Work instruction
Write the entries out exactly, with the final line being the one containing "Definition VSOMEIP_UPDATE_SECURITY_POLICY : Z".

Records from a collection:

____

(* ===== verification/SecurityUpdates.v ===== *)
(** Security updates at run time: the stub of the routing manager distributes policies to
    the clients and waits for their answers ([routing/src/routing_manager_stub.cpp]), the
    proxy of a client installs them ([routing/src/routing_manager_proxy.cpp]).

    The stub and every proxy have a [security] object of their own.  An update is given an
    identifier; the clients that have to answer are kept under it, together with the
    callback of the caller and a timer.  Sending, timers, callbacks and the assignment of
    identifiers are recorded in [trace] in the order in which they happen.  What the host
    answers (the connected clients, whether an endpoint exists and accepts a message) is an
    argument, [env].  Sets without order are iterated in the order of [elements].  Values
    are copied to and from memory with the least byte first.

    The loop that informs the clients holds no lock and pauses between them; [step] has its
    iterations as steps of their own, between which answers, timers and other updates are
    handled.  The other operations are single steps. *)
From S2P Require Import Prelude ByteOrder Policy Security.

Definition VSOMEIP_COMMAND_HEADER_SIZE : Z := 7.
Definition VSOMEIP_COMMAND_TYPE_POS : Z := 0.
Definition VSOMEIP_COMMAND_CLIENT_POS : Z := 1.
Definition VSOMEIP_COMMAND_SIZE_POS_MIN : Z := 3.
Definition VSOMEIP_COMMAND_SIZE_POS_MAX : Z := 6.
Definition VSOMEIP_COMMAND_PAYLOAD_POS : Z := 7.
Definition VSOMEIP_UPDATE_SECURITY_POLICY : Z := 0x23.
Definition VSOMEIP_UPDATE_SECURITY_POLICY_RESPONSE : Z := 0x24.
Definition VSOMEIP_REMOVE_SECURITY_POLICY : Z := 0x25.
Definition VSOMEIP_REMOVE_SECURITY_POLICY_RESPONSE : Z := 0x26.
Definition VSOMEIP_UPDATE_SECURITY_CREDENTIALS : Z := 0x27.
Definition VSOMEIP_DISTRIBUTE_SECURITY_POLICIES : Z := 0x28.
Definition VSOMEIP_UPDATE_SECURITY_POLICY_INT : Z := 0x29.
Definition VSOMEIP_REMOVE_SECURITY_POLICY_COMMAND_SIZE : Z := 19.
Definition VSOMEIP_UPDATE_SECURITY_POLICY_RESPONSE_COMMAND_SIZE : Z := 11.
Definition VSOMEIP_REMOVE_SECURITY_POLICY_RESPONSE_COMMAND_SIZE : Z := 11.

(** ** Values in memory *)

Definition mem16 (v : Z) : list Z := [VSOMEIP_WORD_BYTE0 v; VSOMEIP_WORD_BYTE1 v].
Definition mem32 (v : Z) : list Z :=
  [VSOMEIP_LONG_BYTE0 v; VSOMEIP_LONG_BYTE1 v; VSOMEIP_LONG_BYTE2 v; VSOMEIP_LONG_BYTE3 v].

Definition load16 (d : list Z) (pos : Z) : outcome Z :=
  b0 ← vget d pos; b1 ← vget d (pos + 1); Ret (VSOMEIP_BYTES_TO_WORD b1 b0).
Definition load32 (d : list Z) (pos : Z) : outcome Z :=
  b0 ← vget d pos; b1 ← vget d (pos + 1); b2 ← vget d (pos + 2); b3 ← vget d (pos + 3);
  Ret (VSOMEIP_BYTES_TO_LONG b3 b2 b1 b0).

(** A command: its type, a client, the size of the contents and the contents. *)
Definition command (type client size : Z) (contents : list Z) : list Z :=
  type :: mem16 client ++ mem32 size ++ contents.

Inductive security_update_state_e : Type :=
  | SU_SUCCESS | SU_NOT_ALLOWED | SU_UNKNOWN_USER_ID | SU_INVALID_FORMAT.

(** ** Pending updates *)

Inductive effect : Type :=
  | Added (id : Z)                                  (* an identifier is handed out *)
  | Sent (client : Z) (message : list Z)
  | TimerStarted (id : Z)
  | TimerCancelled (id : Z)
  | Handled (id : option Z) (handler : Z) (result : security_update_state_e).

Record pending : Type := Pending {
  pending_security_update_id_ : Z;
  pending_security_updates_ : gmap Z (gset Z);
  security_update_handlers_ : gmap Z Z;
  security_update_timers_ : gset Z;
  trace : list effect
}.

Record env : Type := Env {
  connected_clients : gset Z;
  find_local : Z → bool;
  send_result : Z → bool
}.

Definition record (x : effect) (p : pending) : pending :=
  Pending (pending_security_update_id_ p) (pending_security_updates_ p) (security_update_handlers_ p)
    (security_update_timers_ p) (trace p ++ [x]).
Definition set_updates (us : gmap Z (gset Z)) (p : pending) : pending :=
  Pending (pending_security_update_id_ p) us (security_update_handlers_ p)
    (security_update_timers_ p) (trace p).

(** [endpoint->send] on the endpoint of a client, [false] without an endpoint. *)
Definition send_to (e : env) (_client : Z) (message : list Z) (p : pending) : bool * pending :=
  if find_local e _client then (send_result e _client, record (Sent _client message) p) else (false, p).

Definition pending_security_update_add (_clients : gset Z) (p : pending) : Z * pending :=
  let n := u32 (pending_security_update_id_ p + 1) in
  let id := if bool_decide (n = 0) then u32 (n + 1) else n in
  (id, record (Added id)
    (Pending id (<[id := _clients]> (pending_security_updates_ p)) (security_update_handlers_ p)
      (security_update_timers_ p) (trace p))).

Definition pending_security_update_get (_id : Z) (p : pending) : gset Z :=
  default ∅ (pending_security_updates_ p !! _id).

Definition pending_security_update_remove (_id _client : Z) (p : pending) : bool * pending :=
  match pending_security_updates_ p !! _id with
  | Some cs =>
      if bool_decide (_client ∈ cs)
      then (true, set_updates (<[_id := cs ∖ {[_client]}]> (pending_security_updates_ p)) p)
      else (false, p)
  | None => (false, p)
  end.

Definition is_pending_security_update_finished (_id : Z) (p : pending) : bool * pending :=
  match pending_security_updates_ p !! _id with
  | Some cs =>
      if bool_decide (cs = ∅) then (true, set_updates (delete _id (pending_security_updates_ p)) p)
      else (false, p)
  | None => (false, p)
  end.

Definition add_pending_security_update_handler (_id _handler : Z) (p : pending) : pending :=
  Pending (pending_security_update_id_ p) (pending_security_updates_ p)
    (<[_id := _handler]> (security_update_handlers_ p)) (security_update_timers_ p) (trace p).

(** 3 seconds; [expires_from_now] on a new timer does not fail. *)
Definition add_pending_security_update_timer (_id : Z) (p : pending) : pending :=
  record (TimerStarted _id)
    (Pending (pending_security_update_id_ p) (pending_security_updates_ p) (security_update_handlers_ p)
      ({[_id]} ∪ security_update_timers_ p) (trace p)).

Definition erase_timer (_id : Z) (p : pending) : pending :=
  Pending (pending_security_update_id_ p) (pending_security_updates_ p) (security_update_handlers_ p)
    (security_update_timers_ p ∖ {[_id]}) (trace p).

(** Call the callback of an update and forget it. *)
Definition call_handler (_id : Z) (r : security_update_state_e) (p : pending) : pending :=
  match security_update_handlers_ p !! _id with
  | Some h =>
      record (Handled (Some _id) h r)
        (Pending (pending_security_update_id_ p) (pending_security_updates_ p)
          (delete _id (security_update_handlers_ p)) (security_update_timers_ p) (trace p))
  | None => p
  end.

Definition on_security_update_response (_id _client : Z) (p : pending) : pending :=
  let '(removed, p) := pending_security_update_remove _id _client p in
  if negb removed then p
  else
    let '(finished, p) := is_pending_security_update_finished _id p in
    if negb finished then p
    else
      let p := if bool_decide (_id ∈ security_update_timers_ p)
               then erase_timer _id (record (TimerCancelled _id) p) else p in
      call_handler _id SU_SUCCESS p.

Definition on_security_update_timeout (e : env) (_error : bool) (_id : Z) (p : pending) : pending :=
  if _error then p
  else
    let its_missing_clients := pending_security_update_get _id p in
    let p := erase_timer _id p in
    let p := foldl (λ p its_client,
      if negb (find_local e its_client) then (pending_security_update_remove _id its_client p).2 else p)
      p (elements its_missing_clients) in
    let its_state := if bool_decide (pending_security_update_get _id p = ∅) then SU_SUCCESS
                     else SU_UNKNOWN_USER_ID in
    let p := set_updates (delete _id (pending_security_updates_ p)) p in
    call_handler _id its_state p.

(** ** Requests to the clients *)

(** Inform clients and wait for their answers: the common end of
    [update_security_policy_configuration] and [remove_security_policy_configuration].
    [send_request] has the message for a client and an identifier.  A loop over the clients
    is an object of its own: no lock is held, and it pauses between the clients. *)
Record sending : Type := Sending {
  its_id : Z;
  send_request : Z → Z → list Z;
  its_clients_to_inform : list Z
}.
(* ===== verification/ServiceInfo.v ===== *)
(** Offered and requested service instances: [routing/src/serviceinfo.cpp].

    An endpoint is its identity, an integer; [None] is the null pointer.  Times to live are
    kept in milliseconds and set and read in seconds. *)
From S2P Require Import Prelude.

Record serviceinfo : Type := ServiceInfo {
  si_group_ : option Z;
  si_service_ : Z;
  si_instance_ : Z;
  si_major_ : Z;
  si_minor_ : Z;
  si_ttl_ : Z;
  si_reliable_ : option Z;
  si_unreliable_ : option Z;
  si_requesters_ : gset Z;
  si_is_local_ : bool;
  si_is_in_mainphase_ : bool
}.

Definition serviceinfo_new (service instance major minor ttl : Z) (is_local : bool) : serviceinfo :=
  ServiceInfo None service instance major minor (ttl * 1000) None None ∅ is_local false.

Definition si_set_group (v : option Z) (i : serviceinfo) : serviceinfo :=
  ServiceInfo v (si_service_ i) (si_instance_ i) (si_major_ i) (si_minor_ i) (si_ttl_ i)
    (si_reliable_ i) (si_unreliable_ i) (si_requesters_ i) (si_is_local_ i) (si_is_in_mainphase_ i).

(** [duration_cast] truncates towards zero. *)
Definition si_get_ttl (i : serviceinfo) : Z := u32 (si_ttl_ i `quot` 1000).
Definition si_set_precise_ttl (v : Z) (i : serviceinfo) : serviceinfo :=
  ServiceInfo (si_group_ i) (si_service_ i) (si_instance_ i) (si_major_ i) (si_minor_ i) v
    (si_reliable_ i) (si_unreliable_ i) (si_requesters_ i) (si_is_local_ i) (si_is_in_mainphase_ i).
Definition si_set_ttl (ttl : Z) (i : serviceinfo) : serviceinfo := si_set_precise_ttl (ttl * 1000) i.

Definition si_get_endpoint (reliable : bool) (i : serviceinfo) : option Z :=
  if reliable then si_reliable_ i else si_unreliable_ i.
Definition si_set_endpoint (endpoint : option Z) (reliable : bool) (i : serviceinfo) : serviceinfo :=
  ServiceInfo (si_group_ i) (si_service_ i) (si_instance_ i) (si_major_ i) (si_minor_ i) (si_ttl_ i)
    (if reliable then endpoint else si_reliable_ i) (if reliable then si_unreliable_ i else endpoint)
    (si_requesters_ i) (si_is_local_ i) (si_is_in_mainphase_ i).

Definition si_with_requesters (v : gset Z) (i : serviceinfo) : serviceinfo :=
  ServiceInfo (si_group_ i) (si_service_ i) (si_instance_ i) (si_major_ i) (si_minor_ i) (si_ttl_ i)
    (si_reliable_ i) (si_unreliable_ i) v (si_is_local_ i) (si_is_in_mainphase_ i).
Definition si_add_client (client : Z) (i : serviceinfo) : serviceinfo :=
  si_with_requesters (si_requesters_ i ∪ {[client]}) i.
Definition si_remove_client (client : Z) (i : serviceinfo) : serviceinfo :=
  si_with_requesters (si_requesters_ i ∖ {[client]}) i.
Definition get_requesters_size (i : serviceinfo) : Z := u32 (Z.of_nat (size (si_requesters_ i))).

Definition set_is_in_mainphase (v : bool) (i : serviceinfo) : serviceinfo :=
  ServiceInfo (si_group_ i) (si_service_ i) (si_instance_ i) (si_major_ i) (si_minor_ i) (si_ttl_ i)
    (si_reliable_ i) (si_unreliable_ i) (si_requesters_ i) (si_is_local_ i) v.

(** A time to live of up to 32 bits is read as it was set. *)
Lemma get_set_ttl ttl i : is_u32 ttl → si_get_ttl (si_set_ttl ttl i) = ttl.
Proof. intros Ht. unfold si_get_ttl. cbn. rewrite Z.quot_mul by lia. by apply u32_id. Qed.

____

Answer section
(* ===== verification/SecurityUpdates.v ===== *)
(** Security updates at run time: the stub of the routing manager distributes policies to
    the clients and waits for their answers ([routing/src/routing_manager_stub.cpp]), the
    proxy of a client installs them ([routing/src/routing_manager_proxy.cpp]).

    The stub and every proxy have a [security] object of their own.  An update is given an
    identifier; the clients that have to answer are kept under it, together with the
    callback of the caller and a timer.  Sending, timers, callbacks and the assignment of
    identifiers are recorded in [trace] in the order in which they happen.  What the host
    answers (the connected clients, whether an endpoint exists and accepts a message) is an
    argument, [env].  Sets without order are iterated in the order of [elements].  Values
    are copied to and from memory with the least byte first.

    The loop that informs the clients holds no lock and pauses between them; [step] has its
    iterations as steps of their own, between which answers, timers and other updates are
    handled.  The other operations are single steps. *)
From S2P Require Import Prelude ByteOrder Policy Security.

Definition VSOMEIP_COMMAND_HEADER_SIZE : Z := 7.
Definition VSOMEIP_COMMAND_TYPE_POS : Z := 0.
Definition VSOMEIP_COMMAND_CLIENT_POS : Z := 1.
Definition VSOMEIP_COMMAND_SIZE_POS_MIN : Z := 3.
Definition VSOMEIP_COMMAND_SIZE_POS_MAX : Z := 6.
Definition VSOMEIP_COMMAND_PAYLOAD_POS : Z := 7.
Definition VSOMEIP_UPDATE_SECURITY_POLICY : Z := 0x23.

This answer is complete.